> _Activity_: In the listing below, the lines starting with the line with "Lemma sensor_start_fresh w" and going on through the line with "registry (put_head handle" are to be reproduced exactly, and only those.

> _Records provided_:
########################################
(** X22: timers added to the initial collection at strictly increasing clock
    readings above 1 all get different ids, different from the id ["1"] of
    the initial timer, whatever [trim] makes of the typed names. *)
Theorem addTimers_unique_ids
    (trim : string -> string) (adds : list (Z * string)) :
  increasing 1 adds = true ->
  NoDup (map id (addTimers trim adds [initialTimer])).
Proof.
  intros Hinc. apply (addTimers_ids trim 1 adds [initialTimer] Hinc).
  - repeat constructor. intros [].
  - intros timer [<- | []]. exists 1. split; [lia | reflexivity].
Qed.

Lemma addTimers_unique_ids_witness :
  NoDup (map id (addTimers trimAscii
                   [(1700000000000, "A"%string); (1700000000001, " "%string);
                    (1700000000002, "B"%string)] [initialTimer])).
Proof.
  apply (addTimers_unique_ids trimAscii
           [(1700000000000, "A"%string); (1700000000001, " "%string);
            (1700000000002, "B"%string)]).
  reflexivity.
Defined.

(** ** The calculation history *)

(** X23: [addEntry] puts the new entry first, keeps the 19 most recent of the
    previous entries in their order, and so never holds more than
    [MAX_HISTORY_ITEMS = 20] entries; below the bound nothing is lost. *)
Theorem addEntry_keeps_most_recent
    (Inputs : Type) (now : Z) (type0 : History.EntryType) (inputs0 : Inputs)
    (result0 : string) (prev : list (History.HistoryEntry Inputs)) :
  let newEntry := History.mkHistoryEntry (toString now) type0 now
                                         inputs0 result0 in
  History.addEntry now type0 inputs0 result0 prev
  = newEntry :: firstn 19 prev
  /\ length (History.addEntry now type0 inputs0 result0 prev)
     = Nat.min 20 (S (length prev))
  /\ ((length prev < 20)%nat ->
      History.addEntry now type0 inputs0 result0 prev = newEntry :: prev)
  /\ ((20 <= length prev)%nat ->
      forall i, (19 <= i)%nat ->
        nth_error (History.addEntry now type0 inputs0 result0 prev) (S i)
        = None).
Proof.
  intros newEntry. unfold History.addEntry, History.MAX_HISTORY_ITEMS.
  fold newEntry.
  change (firstn 20 (newEntry :: prev)) with (newEntry :: firstn 19 prev).
  split; [reflexivity|]. split; [|split].
  - cbn [length]. rewrite length_firstn. lia.
  - intros Hlt. rewrite firstn_all2 by lia. reflexivity.
  - intros _ i Hi. cbn [nth_error].
    apply nth_error_None. rewrite length_firstn. lia.
Qed.

Lemma addEntry_keeps_most_recent_witness :
  History.addEntry 1700000000005 History.dilution [] "10 mL"
                   [History.sampleEntry]
  = [History.mkHistoryEntry "1700000000005" History.dilution 1700000000005
                            [] "10 mL";
     History.sampleEntry].
Proof.
  apply (addEntry_keeps_most_recent _ 1700000000005 History.dilution []
           "10 mL" [History.sampleEntry]).
  cbn. lia.
Defined.

Lemma saveEffect_history (Inputs : Type) (st : History.HookState Inputs) :
  History.history (History.saveEffect st) = History.history st.
Proof.
  unfold History.saveEffect.
  destruct (History.isHydrated st && _); reflexivity.
Qed.

Lemma mount_history (Inputs : Type)
    (stored : option (list (History.HistoryEntry Inputs))) :
  History.history (History.mount stored)
  = History.loadHistoryFromStorage stored.
Proof. unfold History.mount. now rewrite saveEffect_history. Qed.

Lemma saveEffect_nonempty (Inputs : Type) (st : History.HookState Inputs) :
  History.isHydrated st = true -> History.history st <> [] ->
  History.storage (History.saveEffect st) = Some (History.history st).
Proof.
  intros Hh Hne. unfold History.saveEffect. rewrite Hh.
  destruct (History.history st); [contradiction | reflexivity].
Qed.

Lemma saveEffect_empty (Inputs : Type) (st : History.HookState Inputs) :
  History.history st = [] ->
  History.storage (History.saveEffect st) = History.storage st.
Proof.
  intros He. unfold History.saveEffect. rewrite He.
  now rewrite andb_false_r.
Qed.

(** X24: what a reload finds, for a hydrated hook whose storage holds its
    history: after [addEntry] the stored history is the current one; after
    [deleteEntry] it is the current one as long as an entry is left, but
    when the last entries are deleted nothing is written and the storage
    still holds the history from before the deletion; after [clearHistory]
    the key is removed and a reload starts empty. *)
Theorem history_persistence (Inputs : Type) (st : History.HookState Inputs) :
  History.isHydrated st = true ->
  History.storage st = Some (History.history st) ->
  (forall now type0 inputs0 result0,
      let st' := History.addEntry_hook now type0 inputs0 result0 st in
      History.history (History.mount (History.storage st'))
      = History.history st')
  /\ (forall target,
         let st' := History.deleteEntry_hook target st in
         (History.history st' <> [] ->
          History.history (History.mount (History.storage st'))
          = History.history st')
         /\ (History.history st' = [] ->
             History.history (History.mount (History.storage st'))
             = History.history st))
  /\ History.history
       (History.mount (History.storage (History.clearHistory_hook st)))
     = [].
Proof.
  intros Hh Hsync. split; [|split].
  - intros now type0 inputs0 result0 st'. subst st'.
    rewrite mount_history. unfold History.addEntry_hook.
    rewrite saveEffect_history, saveEffect_nonempty; try exact Hh.
    + reflexivity.
    + cbn. unfold History.addEntry, History.MAX_HISTORY_ITEMS. cbn.
      discriminate.
  - intros target st'. subst st'. unfold History.deleteEntry_hook.
    rewrite !mount_history, !saveEffect_history. cbn [History.history].
    split; intros Hrest.
    + rewrite saveEffect_nonempty; [reflexivity | exact Hh | exact Hrest].
    + rewrite saveEffect_empty by exact Hrest.
      cbn [History.storage]. now rewrite Hsync.
  - rewrite mount_history. unfold History.clearHistory_hook.
    rewrite saveEffect_empty by reflexivity. reflexivity.
Qed.
Lemma chain_nodup s p l : chain s p l → NoDup l.
Proof.
  revert p. induction l as [|x l IH]; intros p Hc; first constructor.
  pose proof Hc as (-> & Hx & n & Hn & Hrest). constructor; last by eapply IH.
  intros Hin.
  destruct (chain_suffix _ _ _ _ Hrest Hin) as (l1 & l2 & -> & Hc2).
  pose proof (chain_det _ _ _ _ Hc Hc2) as Heq.
  apply (f_equal length) in Heq. rewrite !length_cons, length_app in Heq.
  cbn in Heq. lia.
Qed.

(** The chain reads the [next] fields only. *)
Lemma chain_ext s s' p l :
  (∀ q, q ∈ l → sensor_next <$> s' !! q = sensor_next <$> s !! q) →
  chain s p l → chain s' p l.
Proof.
  revert p. induction l as [|x l IH]; intros p Hsame; cbn; first done.
  intros (-> & Hx & n & Hn & Hrest).
  split; first done. split; first done.
  pose proof (Hsame x ltac:(left)) as Hq. rewrite Hn in Hq. cbn in Hq.
  destruct (s' !! x) as [n'|] eqn:Hn'; last done.
  injection Hq as Hq. exists n'. split; first done. rewrite Hq.
  apply IH; last done. intros q Hin. apply Hsame. by right.
Qed.

Lemma chain_insert_other s p l x node :
  x ∉ l → chain s p l → chain (<[x := node]> s) p l.
Proof.
  intros Hx. apply chain_ext. intros q Hq.
  rewrite lookup_insert_ne; first done. intros ->. done.
Qed.

Lemma load_sensor_run w p node :
  sensors w !! p = Some node → load_sensor p w = Some (node, w).
Proof. intros H. unfold load_sensor. by rewrite H. Qed.

Lemma update_sensor_run w p node f :
  sensors w !! p = Some node →
  update_sensor p f w = Some (tt, put_sensor p (f node) w).
Proof.
  intros H. unfold update_sensor.
  erewrite bind_run; last by apply load_sensor_run.
  unfold store_sensor. by rewrite H.
Qed.

Lemma sensor_start_scan_run w fuel p l handle :
  chain (sensors w) p l →
  (length l < fuel)%nat →
  sensor_start_scan fuel p handle w = Some (bool_decide (handle ∈ l), w).
Proof.
  revert p fuel. induction l as [|x l IH]; intros p fuel Hc Hfuel.
  - cbn in Hc. subst p. destruct fuel as [|fuel]; first (cbn in Hfuel; lia).
    cbn. rewrite decide_True by done.
    by rewrite bool_decide_eq_false_2 by apply not_elem_of_nil.
  - destruct Hc as (-> & Hx & node & Hnode & Hrest).
    destruct fuel as [|fuel]; first (cbn in Hfuel; lia).
    cbn [sensor_start_scan]. rewrite decide_False by done.
    destruct (decide (x = handle)) as [->|Hne].
    + by rewrite bool_decide_eq_true_2 by left.
    + erewrite bind_run; last by apply load_sensor_run.
      rewrite (IH _ fuel Hrest) by (cbn in Hfuel; lia).
      do 2 f_equal. apply bool_decide_ext. rewrite elem_of_cons.
      split; [by right | by intros [->|?]].
Qed.

Lemma sensor_start_duplicate w fuel l handle :
  registry w l → (length l < fuel)%nat → handle ∈ l →
  sensor_start fuel handle w = Some (-1, w).
Proof.
  intros Hreg Hfuel Hin. unfold sensor_start.
  assert (handle ≠ 0%N) by (intros ->; by eapply chain_nonnull).
  rewrite decide_False by done.
  rewrite bind_unfold. cbn [get_state_of].
  erewrite bind_run; last by eapply sensor_start_scan_run.
  by rewrite bool_decide_eq_true_2.
Qed.

Lemma sensor_start_fresh w fuel l handle node :
  registry w l → (length l < fuel)%nat →
  handle ≠ 0%N → handle ∉ l →
  sensors w !! handle = Some node →
  sensor_start fuel handle w =
    Some (0, put_head handle
               (put_sensor handle (with_next (head_sensor w) node) w)) ∧
  registry (put_head handle
              (put_sensor handle (with_next (head_sensor w) node) w))
           (handle :: l).
Proof.
  intros Hreg Hfuel Hnonnull Hnotin Hnode. split.
  - unfold sensor_start. rewrite decide_False by done.
    rewrite bind_unfold. cbn [get_state_of].
    erewrite bind_run; last by eapply sensor_start_scan_run.
    rewrite bool_decide_eq_false_2 by done.
    rewrite bind_unfold. cbn [get_state_of].
    erewrite bind_run; last by eapply update_sensor_run.
    done.
  - unfold registry. cbn. split; first done. split; first done.
    eexists. split; first apply lookup_insert_eq.
    cbn. by apply chain_insert_other.
Qed.

Lemma read_link_run w curr p :
  link_target w curr = Some p → read_link curr w = Some (p, w).
Proof.
  destruct curr as [|y]; cbn.
  - by intros [= <-].
  - destruct (sensors w !! y) as [node|] eqn:Hy; last done.
    intros [= <-]. by erewrite bind_run by by apply load_sensor_run.
Qed.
########################################
> _Expected output_:
Lemma sensor_start_fresh w fuel l handle node :
  registry w l → (length l < fuel)%nat →
  handle ≠ 0%N → handle ∉ l →
  sensors w !! handle = Some node →
  sensor_start fuel handle w =
    Some (0, put_head handle
               (put_sensor handle (with_next (head_sensor w) node) w)) ∧
  registry (put_head handle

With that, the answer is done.